(What you have to do) In the entries below, the lines from the one with "the security half" through the one with "subscriber that puts them together." are to be copied exactly; both ends count.

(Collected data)
• • • • •

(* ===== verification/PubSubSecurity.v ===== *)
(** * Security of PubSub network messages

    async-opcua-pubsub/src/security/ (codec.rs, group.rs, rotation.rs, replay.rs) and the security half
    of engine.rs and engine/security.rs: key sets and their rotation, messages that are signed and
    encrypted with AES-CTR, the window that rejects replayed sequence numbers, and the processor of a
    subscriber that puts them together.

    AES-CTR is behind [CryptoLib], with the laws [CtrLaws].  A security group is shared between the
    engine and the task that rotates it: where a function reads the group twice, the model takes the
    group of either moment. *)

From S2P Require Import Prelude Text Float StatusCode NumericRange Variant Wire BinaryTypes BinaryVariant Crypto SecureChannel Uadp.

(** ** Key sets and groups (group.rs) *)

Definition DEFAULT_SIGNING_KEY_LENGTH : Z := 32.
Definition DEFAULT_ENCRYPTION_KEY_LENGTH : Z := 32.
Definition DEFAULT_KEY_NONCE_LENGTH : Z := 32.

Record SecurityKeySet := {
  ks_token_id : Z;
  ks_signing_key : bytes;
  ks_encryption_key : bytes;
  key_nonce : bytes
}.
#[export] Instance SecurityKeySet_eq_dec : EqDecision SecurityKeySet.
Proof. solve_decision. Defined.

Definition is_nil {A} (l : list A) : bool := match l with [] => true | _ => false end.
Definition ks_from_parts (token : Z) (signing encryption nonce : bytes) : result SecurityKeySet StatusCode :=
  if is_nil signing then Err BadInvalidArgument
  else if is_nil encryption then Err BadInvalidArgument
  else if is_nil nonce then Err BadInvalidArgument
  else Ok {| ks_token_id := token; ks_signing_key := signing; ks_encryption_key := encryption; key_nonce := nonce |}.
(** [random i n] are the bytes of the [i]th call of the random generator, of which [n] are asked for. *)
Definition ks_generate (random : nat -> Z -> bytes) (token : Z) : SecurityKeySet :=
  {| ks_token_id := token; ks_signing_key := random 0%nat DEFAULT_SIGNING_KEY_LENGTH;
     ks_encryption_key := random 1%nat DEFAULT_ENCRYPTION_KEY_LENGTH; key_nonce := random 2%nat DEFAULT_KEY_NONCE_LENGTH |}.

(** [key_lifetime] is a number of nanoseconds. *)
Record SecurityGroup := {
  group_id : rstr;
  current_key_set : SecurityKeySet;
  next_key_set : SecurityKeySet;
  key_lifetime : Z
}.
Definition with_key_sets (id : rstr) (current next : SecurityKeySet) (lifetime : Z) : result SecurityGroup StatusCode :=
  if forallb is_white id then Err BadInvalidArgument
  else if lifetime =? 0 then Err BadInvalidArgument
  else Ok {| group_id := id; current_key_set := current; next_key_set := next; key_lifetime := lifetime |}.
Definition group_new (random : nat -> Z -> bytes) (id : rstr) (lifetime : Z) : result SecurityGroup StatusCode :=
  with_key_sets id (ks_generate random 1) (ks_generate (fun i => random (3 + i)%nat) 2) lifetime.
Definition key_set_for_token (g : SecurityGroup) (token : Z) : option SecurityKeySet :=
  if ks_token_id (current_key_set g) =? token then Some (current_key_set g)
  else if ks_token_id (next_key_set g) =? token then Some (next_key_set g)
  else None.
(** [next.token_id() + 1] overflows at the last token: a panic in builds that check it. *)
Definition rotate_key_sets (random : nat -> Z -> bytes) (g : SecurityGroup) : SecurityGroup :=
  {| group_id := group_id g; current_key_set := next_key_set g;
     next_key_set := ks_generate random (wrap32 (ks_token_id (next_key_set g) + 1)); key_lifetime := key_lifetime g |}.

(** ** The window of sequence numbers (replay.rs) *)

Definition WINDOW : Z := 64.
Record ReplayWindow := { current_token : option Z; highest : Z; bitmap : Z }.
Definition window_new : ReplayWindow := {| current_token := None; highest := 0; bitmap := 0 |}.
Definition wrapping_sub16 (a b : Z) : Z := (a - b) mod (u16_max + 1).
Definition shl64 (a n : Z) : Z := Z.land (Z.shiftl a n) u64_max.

• • • • •

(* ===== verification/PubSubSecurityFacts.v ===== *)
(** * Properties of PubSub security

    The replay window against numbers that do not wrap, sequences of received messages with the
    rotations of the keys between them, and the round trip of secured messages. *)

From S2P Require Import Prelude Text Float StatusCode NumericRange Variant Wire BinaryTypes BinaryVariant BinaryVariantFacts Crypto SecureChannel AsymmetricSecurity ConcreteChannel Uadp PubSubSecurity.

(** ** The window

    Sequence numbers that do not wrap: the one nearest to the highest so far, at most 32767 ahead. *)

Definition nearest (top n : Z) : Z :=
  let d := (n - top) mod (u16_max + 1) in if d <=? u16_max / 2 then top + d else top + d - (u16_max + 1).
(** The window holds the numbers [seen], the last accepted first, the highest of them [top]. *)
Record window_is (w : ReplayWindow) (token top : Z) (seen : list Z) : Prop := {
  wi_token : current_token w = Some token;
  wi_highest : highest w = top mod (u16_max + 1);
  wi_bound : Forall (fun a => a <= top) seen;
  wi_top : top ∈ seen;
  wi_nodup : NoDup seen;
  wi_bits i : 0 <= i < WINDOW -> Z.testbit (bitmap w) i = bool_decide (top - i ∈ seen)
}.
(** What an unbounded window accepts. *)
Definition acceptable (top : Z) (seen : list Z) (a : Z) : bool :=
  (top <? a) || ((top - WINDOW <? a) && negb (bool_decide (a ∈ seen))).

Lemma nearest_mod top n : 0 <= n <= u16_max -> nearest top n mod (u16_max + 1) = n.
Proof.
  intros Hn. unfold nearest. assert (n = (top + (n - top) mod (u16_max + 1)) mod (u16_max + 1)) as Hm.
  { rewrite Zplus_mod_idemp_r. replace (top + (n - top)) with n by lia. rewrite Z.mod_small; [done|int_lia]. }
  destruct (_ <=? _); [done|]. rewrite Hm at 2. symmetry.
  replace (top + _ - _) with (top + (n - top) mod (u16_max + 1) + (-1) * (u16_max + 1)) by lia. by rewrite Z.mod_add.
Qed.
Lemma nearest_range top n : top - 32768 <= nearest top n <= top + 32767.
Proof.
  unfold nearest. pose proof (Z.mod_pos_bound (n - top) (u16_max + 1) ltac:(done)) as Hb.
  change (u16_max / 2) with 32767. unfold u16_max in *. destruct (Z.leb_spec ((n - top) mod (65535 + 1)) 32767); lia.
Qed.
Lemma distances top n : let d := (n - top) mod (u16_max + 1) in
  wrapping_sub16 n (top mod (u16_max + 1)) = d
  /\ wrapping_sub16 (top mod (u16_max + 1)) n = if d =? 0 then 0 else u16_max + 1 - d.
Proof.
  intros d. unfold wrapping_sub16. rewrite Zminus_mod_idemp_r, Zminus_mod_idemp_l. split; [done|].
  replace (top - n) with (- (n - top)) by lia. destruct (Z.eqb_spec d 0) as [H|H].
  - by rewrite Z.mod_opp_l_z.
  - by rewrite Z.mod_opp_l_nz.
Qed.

• • • • •

(Result of the exercise)
    async-opcua-pubsub/src/security/ (codec.rs, group.rs, rotation.rs, replay.rs) and the security half
    of engine.rs and engine/security.rs: key sets and their rotation, messages that are signed and
    encrypted with AES-CTR, the window that rejects replayed sequence numbers, and the processor of a
    subscriber that puts them together.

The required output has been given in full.